A parliament without a parliamentarian - "it might be useful to explain what I think 'blockchains' are, in social rather than technical terms."
Congress itself produces nothing but a set of official minutes, but those minutes create important social facts because we each expect other people to take them seriously, so we ourselves take them seriously, so the contents of those minutes create important social consequences. The Bitcoin blockchain produces lists of who spent what to whom of an imaginary, artificial, funny money. But Bitcoin users have become willing to surrender objects of real value for appearing on lists of Bitcoin recipients, and as long as we expect that to be true, we must take the blockchain’s adjudication of who owns what seriously.
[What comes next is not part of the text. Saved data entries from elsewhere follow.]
(** * A shallow embedding of the 6502 core of [nes_emulator/src/cpu.rs]

    Machine integers are [Z]: a [u8] lives in [0, 256), a [u16] in
    [0, 65536), and every [wrapping_add] of the source is written out as
    a reduction modulo 2^8 or 2^16.  Memory, a [[u8; 65536]] array in the
    source, is a total function from addresses to bytes.  A Rust [panic!]
    (and every [unwrap] of an [Err]) is [None] in the option monad. *)

From Stdlib Require Import ZArith Bool List String Lia.
Import ListNotations.
Open Scope Z_scope.

(** ** Constants *)

Definition INIT_PROGRAM_COUNTER_ADDR : Z := 0xfffc.
Definition MEM_ADDR_MAX : Z := 0xffff.
Definition MEM_ADDR_SPACE_SIZE : Z := MEM_ADDR_MAX + 1.
Definition MEM_PRG_ROM_ADDR_START : Z := 0x8000.
Definition DEBUG_ADDR : Z := 0xffff.

Definition u8_wrapping_add (a b : Z) : Z := (a + b) mod 256.
Definition u16_wrapping_add (a b : Z) : Z := (a + b) mod 65536.

(** ** Addressing modes and the opcode table ([OPCODES], [OPCODE_MAP]) *)

Inductive AddressingMode :=
| Immediate | ZeroPage | ZeroPageX | ZeroPageY | Absolute | AbsoluteX
| AbsoluteY | Indirect | IndirectX | IndirectY | NoneAddressing.

Record OpCode := mkOpCode {
  code : Z;
  name : string;
  bytes : Z;
  cycles : Z;
  addressing_mode : AddressingMode }.

Definition OPCODE_BRK : Z := 0x00.
Definition OPCODE_LDA_IMMEDIATE : Z := 0xa9.
Definition OPCODE_LDA_ZEROPAGE : Z := 0xa5.
Definition OPCODE_LDA_ZEROPAGEX : Z := 0xb5.
Definition OPCODE_LDA_ABSOLUTE : Z := 0xad.
Definition OPCODE_LDA_ABSOLUTEX : Z := 0xbd.
Definition OPCODE_LDA_ABSOLUTEY : Z := 0xb9.
Definition OPCODE_LDA_INDIRECTX : Z := 0xa1.
Definition OPCODE_LDA_INDIRECTY : Z := 0xb1.
Definition OPCODE_JMP_ABSOLUTE : Z := 0x4c.
Definition OPCODE_JMP_INDIRECT : Z := 0x6c.
Definition OPCODE_INX : Z := 0xe8.
Definition OPCODE_TAX : Z := 0xaa.

Definition OPCODES : list OpCode := [
  mkOpCode OPCODE_BRK "BRK" 0 7 NoneAddressing;
  mkOpCode OPCODE_JMP_ABSOLUTE "JMP" 3 3 Absolute;
  mkOpCode OPCODE_LDA_IMMEDIATE "LDA" 2 2 Immediate;
  mkOpCode OPCODE_LDA_ZEROPAGE "LDA" 2 2 ZeroPage;
  mkOpCode OPCODE_LDA_ZEROPAGEX "LDA" 2 2 ZeroPageX;
  mkOpCode OPCODE_LDA_ABSOLUTE "LDA" 3 4 Absolute;
  mkOpCode OPCODE_LDA_ABSOLUTEX "LDA" 3 4 AbsoluteX;
  mkOpCode OPCODE_LDA_ABSOLUTEY "LDA" 3 4 AbsoluteY;
  mkOpCode OPCODE_LDA_INDIRECTX "LDA" 2 6 IndirectX;
  mkOpCode OPCODE_LDA_INDIRECTY "LDA" 2 5 IndirectY;
  mkOpCode OPCODE_INX "INX" 1 2 NoneAddressing;
  mkOpCode OPCODE_TAX "TAX" 1 1 NoneAddressing ].

(** [OPCODE_MAP] is built by inserting the entries of [OPCODES] in order
    into a [HashMap]; a later insertion of the same key would win, so a
    lookup searches the reversed list. *)
Definition OPCODE_MAP_get (b : Z) : option OpCode :=
  find (fun op => code op =? b) (rev OPCODES).

(** ** Memory ([Mem]) *)

Definition Mem := Z -> Z.

Definition Mem_new : Mem := fun _ => 0.

Definition Mem_read (m : Mem) (addr : Z) : Z := m addr.

Definition Mem_write (m : Mem) (addr val : Z) : Mem :=
  fun a => if a =? addr then val else m a.

(** Result of a fallible operation that returns [Result<(), SimpleError>]. *)
Inductive Res := Ok | Err.

Definition Mem_read16 (m : Mem) (addr : Z) : option Z :=
  if addr =? MEM_ADDR_MAX then None
  else
    let lo := Mem_read m addr in
    let hi := Mem_read m (u16_wrapping_add addr 1) in
    Some (Z.lor (Z.land (Z.shiftl hi 8) 0xffff) lo).

Definition Mem_write16 (m : Mem) (addr val : Z) : Mem * Res :=
  if addr =? MEM_ADDR_MAX then (m, Err)
  else
    let lo := Z.land val 0xff in
    let m1 := Mem_write m addr lo in
    let hi := Z.land (Z.shiftr val 8) 0xff in
    let m2 := Mem_write m1 (u16_wrapping_add addr 1) hi in
    (m2, Ok).

(** The loop [for i in 0..val.len() { self.write(start_addr + i, val[i]) }]. *)
Fixpoint write_bytes (m : Mem) (addr : Z) (val : list Z) : Mem :=
  match val with
  | [] => m
  | b :: rest => write_bytes (Mem_write m addr b) (addr + 1) rest
  end.

Definition Mem_write_range (m : Mem) (start_addr : Z) (val : list Z) : Mem * Res :=
  if start_addr + Z.of_nat (List.length val) >? MEM_ADDR_SPACE_SIZE then (m, Err)
  else (write_bytes m start_addr val, Ok).

(** ** Status register ([bitflags! Status]) *)

Definition Status_C : Z := 0x01.
Definition Status_Z : Z := 0x02.
Definition Status_I : Z := 0x04.
Definition Status_D : Z := 0x08.
Definition Status_B : Z := 0x10.
Definition Status_V : Z := 0x40.
Definition Status_N : Z := 0x80.
Definition Status_empty : Z := 0.

(** [insert] is [bits |= other]; [remove] is [bits &= !other] on [u8]. *)
Definition Status_insert (s f : Z) : Z := Z.lor s f.
Definition Status_remove (s f : Z) : Z := Z.land s (Z.lxor f 0xff).

(** ** The CPU *)

Record CPU := mkCPU {
  reg_a : Z;
  reg_x : Z;
  reg_y : Z;
  reg_status : Z;
  pc : Z;
  mem : Mem }.

Definition set_reg_a (s : CPU) (v : Z) : CPU :=
  mkCPU v (reg_x s) (reg_y s) (reg_status s) (pc s) (mem s).
Definition set_reg_x (s : CPU) (v : Z) : CPU :=
  mkCPU (reg_a s) v (reg_y s) (reg_status s) (pc s) (mem s).
Definition set_reg_status (s : CPU) (v : Z) : CPU :=
  mkCPU (reg_a s) (reg_x s) (reg_y s) v (pc s) (mem s).
Definition set_pc (s : CPU) (v : Z) : CPU :=
  mkCPU (reg_a s) (reg_x s) (reg_y s) (reg_status s) v (mem s).
Definition set_mem (s : CPU) (m : Mem) : CPU :=
  mkCPU (reg_a s) (reg_x s) (reg_y s) (reg_status s) (pc s) m.
(** * AI-Counsellor backend: enrichment cache, confidence scoring, LLM routing
      and response reconciliation

    A shallow embedding of the service modules of the backend
    (cacheService, aiService, discoveryAnalysisService, universityEnrichment,
    the country names, the classification loop, the batch step and the
    batch upsert of universityService.searchUniversities, and the profile
    strength and stage of aiContext), followed by the properties established
    about them.

    Conventions of the embedding.
    - A JavaScript number is an IEEE-754 binary64 value: Rocq's primitive
      [float], whose operations round exactly as the JavaScript ones do.
    - A JavaScript string is a Rocq [string] holding its UTF-8 encoding; every
      delimiter the code looks for is one ASCII byte.
    - A JavaScript value that the code inspects dynamically is a [value];
      a plain object is an association list in insertion order.
    - The remote store is a table (a list of rows); the clock, the language
      model endpoints and the random key order are inputs of the model. *)

From Stdlib Require Import ZArith List String Ascii Bool Lia Floats Permutation.
Import ListNotations.

Set Warnings "-inexact-float,-register-all".
Local Open Scope string_scope.

(* ================================================================== *)
(** * JavaScript numbers                                               *)
(* ================================================================== *)

Module JsNum.
Local Open Scope float_scope.

Definition of_Z (n : Z) : float :=
  SF2Prim (binary_normalize prec emax n 0 false).

Definition of_nat (n : nat) : float := of_Z (Z.of_nat n).

(** [Math.round]: the nearest integer, a tie going towards +infinity;
    computed exactly on the mantissa and exponent of the argument. *)
Definition Math_round (x : float) : float :=
  match Prim2SF x with
  | S754_finite s m e =>
      if (0 <=? e)%Z then x
      else
        let den := Z.pow 2 (- e) in
        let num := if s then Z.neg m else Z.pos m in
        let n := Z.div (2 * num + den) (2 * den) in
        if (n =? 0)%Z then (if s then neg_zero else zero) else of_Z n
  | _ => x
  end.

(** [Math.max] and [Math.min] of two arguments: NaN is contagious and
    +0 is larger than -0. *)
Definition Math_max (a b : float) : float :=
  if is_nan a || is_nan b then nan
  else if a <? b then b
  else if b <? a then a
  else if get_sign a then b else a.

Definition Math_min (a b : float) : float :=
  if is_nan a || is_nan b then nan
  else if a <? b then a
  else if b <? a then b
  else if get_sign a then a else b.

(** Truthiness of a number: everything but +0, -0 and NaN. *)
Definition truthy (x : float) : bool := negb (PrimFloat.is_zero x || PrimFloat.is_nan x).
End JsNum.

(* ================================================================== *)
(** * JavaScript strings                                               *)
(* ================================================================== *)

Module JsStr.
Local Open Scope char_scope.

Definition byte (c : ascii) : N := N_of_ascii c.

(** White space and line terminators of ECMAScript ([String.prototype.trim]
    and the class [\s]), by the length of their UTF-8 encoding. *)
Definition ws1 (c : ascii) : bool :=
  let n := byte c in ((9 <=? n) && (n <=? 13) || (n =? 32))%N.

Definition ws2 (c1 c2 : ascii) : bool :=            (* U+00A0 *)
  ((byte c1 =? 194) && (byte c2 =? 160))%N.

Definition ws3 (c1 c2 c3 : ascii) : bool :=
  let a := byte c1 in let b := byte c2 in let c := byte c3 in
  ( (a =? 225) && (b =? 154) && (c =? 128)                      (* U+1680 *)
    || (a =? 226) && (b =? 128)
       && ((128 <=? c) && (c <=? 138)                            (* U+2000-200A *)
           || (c =? 168) || (c =? 169) || (c =? 175))            (* U+2028/9, U+202F *)
    || (a =? 226) && (b =? 129) && (c =? 159)                    (* U+205F *)
    || (a =? 227) && (b =? 128) && (c =? 128)                    (* U+3000 *)
    || (a =? 239) && (b =? 187) && (c =? 191) )%N.               (* U+FEFF *)

Fixpoint trimStart (s : string) : string :=
  match s with
  | String c1 s1 =>
      if ws1 c1 then trimStart s1
      else match s1 with
           | String c2 s2 =>
               if ws2 c1 c2 then trimStart s2
               else match s2 with
                    | String c3 s3 => if ws3 c1 c2 c3 then trimStart s3 else s
                    | EmptyString => s
                    end
           | EmptyString => s
           end
  | EmptyString => s
  end.

Fixpoint rev_append (s acc : string) : string :=
  match s with
  | EmptyString => acc
  | String c s' => rev_append s' (String c acc)
  end.

Definition rev (s : string) : string := rev_append s EmptyString.

(** The same scan from the right end, on the reversed string. *)
Fixpoint trimStart_rev (s : string) : string :=
  match s with
  | String c1 s1 =>
      if ws1 c1 then trimStart_rev s1
      else match s1 with
           | String c2 s2 =>
               if ws2 c2 c1 then trimStart_rev s2
               else match s2 with
                    | String c3 s3 => if ws3 c3 c2 c1 then trimStart_rev s3 else s
                    | EmptyString => s
                    end
           | EmptyString => s
           end
  | EmptyString => s
  end.

Definition trimEnd (s : string) : string := rev (trimStart_rev (rev s)).

(** [s.trim()] *)
Definition trim (s : string) : string := trimEnd (trimStart s).

(** [s] without its prefix [p], when it has it. *)
Fixpoint strip_prefix (p s : string) : option string :=
  match p with
  | EmptyString => Some s
  | String a p' =>
      match s with
      | String b s' => if Ascii.eqb a b then strip_prefix p' s' else None
      | EmptyString => None
      end
  end.

Definition strip_optional (p s : string) : string :=
  match strip_prefix p s with Some r => r | None => s end.

(** [hay.includes(needle)] *)
Fixpoint includes (needle hay : string) : bool :=
  match strip_prefix needle hay with
  | Some _ => true
  | None => match hay with
            | EmptyString => false
            | String _ hay' => includes needle hay'
            end
  end.

Definition newline : string := String (ascii_of_nat 10) EmptyString.

(** [s.replace(/PAT\n?/g, '')] (with [opt_nl]) and [s.replace(/PAT/g, '')]
    for a non-empty literal [pat]: matches are taken left to right and do
    not overlap. *)
Fixpoint remove_all_fuel (fuel : nat) (pat : string) (opt_nl : bool) (s : string) : string :=
  match fuel with
  | O => s
  | S fuel' =>
      match strip_prefix pat s with
      | Some rest =>
          remove_all_fuel fuel' pat opt_nl
            (if opt_nl then strip_optional newline rest else rest)
      | None =>
          match s with
          | EmptyString => EmptyString
          | String c s' => String c (remove_all_fuel fuel' pat opt_nl s')
          end
      end
  end.

Definition remove_all (pat : string) (opt_nl : bool) (s : string) : string :=
  remove_all_fuel (S (String.length s)) pat opt_nl s.

(** [s.replace(/,\s*C/g, 'C')] for a closing bracket [C]: a comma, then
    the longest run of white space, then [C]. *)
Fixpoint drop_comma_before_fuel (fuel : nat) (close : ascii) (s : string) : string :=
  match fuel with
  | O => s
  | S fuel' =>
      match s with
      | EmptyString => EmptyString
      | String c s' =>
          if Ascii.eqb c ","
          then match trimStart s' with
               | String d rest =>
                   if Ascii.eqb d close
                   then String close (drop_comma_before_fuel fuel' close rest)
                   else String c (drop_comma_before_fuel fuel' close s')
               | EmptyString => String c (drop_comma_before_fuel fuel' close s')
               end
          else String c (drop_comma_before_fuel fuel' close s')
      end
  end.

Definition drop_comma_before (close : ascii) (s : string) : string :=
  drop_comma_before_fuel (S (String.length s)) close s.

(** The suffix of [s] that starts at the first [c]. *)
Fixpoint from_first (c : ascii) (s : string) : option string :=
  match s with
  | EmptyString => None
  | String d s' => if Ascii.eqb d c then Some s else from_first c s'
  end.

(** The prefix of [s] that ends at the last [c]. *)
Fixpoint through_last (c : ascii) (s : string) : option string :=
  match s with
  | EmptyString => None
  | String d s' =>
      match through_last c s' with
      | Some r => Some (String d r)
      | None => if Ascii.eqb d c then Some (String d EmptyString) else None
      end
  end.

(** [s.match(/O[\s\S]*C/)] for brackets [O] and [C]: the text from the
    first [O] to the last [C] after it ([[\s\S]*] is greedy and matches
    every character). *)
Definition match_bracketed (open close : ascii) (s : string) : option string :=
  match from_first open s with
  | Some (String o rest) =>
      match through_last close rest with
      | Some r => Some (String o r)
      | None => None
      end
  | _ => None
  end.

Fixpoint mem (c : ascii) (s : string) : bool :=
  match s with
  | EmptyString => false
  | String d s' => Ascii.eqb d c || mem c s'
  end.

End JsStr.

(* ================================================================== *)
(** * JavaScript values                                                *)
(* ================================================================== *)

Inductive value : Type :=
| VUndefined
| VNull
| VBool (b : bool)
| VNum (n : float)
| VStr (s : string)
| VArr (items : list value)
| VObj (props : list (string * value))
| VFun (name : string).   (* a built-in function object, e.g. Object.prototype.toString *)

Module Js.

Definition truthy (v : value) : bool :=
  match v with
  | VUndefined | VNull => false
  | VBool b => b
  | VNum n => JsNum.truthy n
  | VStr s => negb (s =? "")
  | VArr _ | VObj _ | VFun _ => true
  end.

(** [a || b] and [a && b] on values. *)
Definition or (a b : value) : value := if truthy a then a else b.
Definition and (a b : value) : value := if truthy a then b else a.

(** [v === lit] against a primitive literal.  Objects, arrays and
    functions are compared by identity and so never equal a literal. *)
Definition strict_eq (v lit : value) : bool :=
  match v, lit with
  | VUndefined, VUndefined => true
  | VNull, VNull => true
  | VBool a, VBool b => Bool.eqb a b
  | VNum a, VNum b => PrimFloat.eqb a b
  | VStr a, VStr b => String.eqb a b
  | _, _ => false
  end.

Fixpoint assoc {A : Type} (k : string) (l : list (string * A)) : option A :=
  match l with
  | [] => None
  | (k', v) :: l' => if String.eqb k k' then Some v else assoc k l'
  end.

(** What every plain object inherits from [Object.prototype]. *)
Definition Object_prototype_methods : list string :=
  [ "constructor"; "hasOwnProperty"; "isPrototypeOf"; "propertyIsEnumerable";
    "toLocaleString"; "toString"; "valueOf";
    "__defineGetter__"; "__defineSetter__"; "__lookupGetter__"; "__lookupSetter__" ].

Definition inherited (k : string) : value :=
  if String.eqb k "__proto__" then VObj []          (* Object.prototype itself *)
  else if existsb (String.eqb k) Object_prototype_methods then VFun k
  else VUndefined.

(** [o[k]] for a plain object given by its own properties: an own
    property, else an inherited one, else undefined. *)
Definition get_own (props : list (string * value)) (k : string) : value :=
  match assoc k props with
  | Some v => v
  | None => inherited k
  end.

(** [v.k] for a data property [k] (not the name of a method of arrays or
    strings); reading a property of undefined or null throws, which is
    what [None] stands for. *)
Definition get (v : value) (k : string) : option value :=
  match v with
  | VUndefined | VNull => None
  | VObj props => Some (get_own props k)
  | VBool _ | VNum _ | VStr _ | VArr _ | VFun _ => Some VUndefined
  end.

(** [v?.k] *)
Definition get_opt (v : value) (k : string) : value :=
  match get v k with Some r => r | None => VUndefined end.

(** Assignment [o.k = v] on own properties: an existing key keeps its
    place, a new key goes last. *)
Fixpoint set_own (k : string) (v : value) (props : list (string * value))
  : list (string * value) :=
  match props with
  | [] => [(k, v)]
  | (k', v') :: rest =>
      if String.eqb k k' then (k, v) :: rest else (k', v') :: set_own k v rest
  end.

Definition has_own (k : string) (props : list (string * value)) : bool :=
  match assoc k props with Some _ => true | None => false end.

(** The array index a property key denotes, if any: the decimal numeral,
    without leading zeros, of an integer below 2^32 - 1. *)
Definition digit_of (c : ascii) : option N :=
  let n := N_of_ascii c in
  if (48 <=? n)%N && (n <=? 57)%N then Some (n - 48)%N else None.

Fixpoint numeral (s : string) (acc : N) : option N :=
  match s with
  | EmptyString => Some acc
  | String c s' =>
      match digit_of c with
      | Some d => numeral s' (10 * acc + d)%N
      | None => None
      end
  end.

Definition array_index (k : string) : option N :=
  match k with
  | EmptyString => None
  | String c rest =>
      if Ascii.eqb c "0" then match rest with EmptyString => Some 0%N | _ => None end
      else match numeral k 0 with
           | Some n => if (n <? 4294967295)%N then Some n else None
           | None => None
           end
  end.

(** A new own property under the array index [i]: it goes before the
    first key that is a larger array index or no array index. *)
Fixpoint insert_index (i : N) (k : string) (v : value) (props : list (string * value))
  : list (string * value) :=
  match props with
  | [] => [(k, v)]
  | (k', v') :: rest =>
      match array_index k' with
      | Some j =>
          if (j <? i)%N then (k', v') :: insert_index i k v rest
          else (k, v) :: (k', v') :: rest
      | None => (k, v) :: (k', v') :: rest
      end
  end.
A blockchain, like a parliament, is much more a social institution than a technological one, although very clever technology was necessary to design blockchain systems that could become socially credible. Like political systems, some mix of continued legitimacy and path-dependent coordination equilibria (“network effects”) determine how durably and powerfully blockchains will be able to shape social facts into the future. Continued legitimacy may depend on continued adherence to widely shared norms, on perceptions of fairness and representation, and on how effectively the blockchain’s decisions serve the actual interests of the community that relies upon it.
also btw!
-Forming a social and political consensus in the realm of the digital
-Contracts, Code, and Complexity
-The big theDAO heist FAQ
-Understanding The DAO Hack for Journalists
-Blockchains and Buzzwords
-Legal exploits and arbitrage, DAO edition
-Cryptocurrency: No longer sticking it to the MAN
-SEC Official Says Ethereum Hack Illustrates Blockchain Concerns
-The Path to Learning requires Failing: The DAO
-Gavin Wood presentation #dbc16 hack of the DOA smart contract and options
-Proposal: Overriding Smart Contracts Through Opt-In Voting
-We need fault-tolerant smart contracts
-Cornell Professor Calls for 'DAO 2.0' Movement
-What Ethereum's DAO Disaster Means for Bitcoin Development
-Ethereum is Doomed
-A tale of two cryptocurrencies: Ethereum and Bitcoin's ongoing challenges (via)

oh and :P
Banks claim blockchain breakthrough in money transfer - "Instead of transacting via local currency accounts at correspondent banks around the world, the banks convert funds to Ripple's own digital currency, known as XRP, then complete an exchange almost instantly. Until now, the settlement process has been slow — often three to five days — and prone to errors."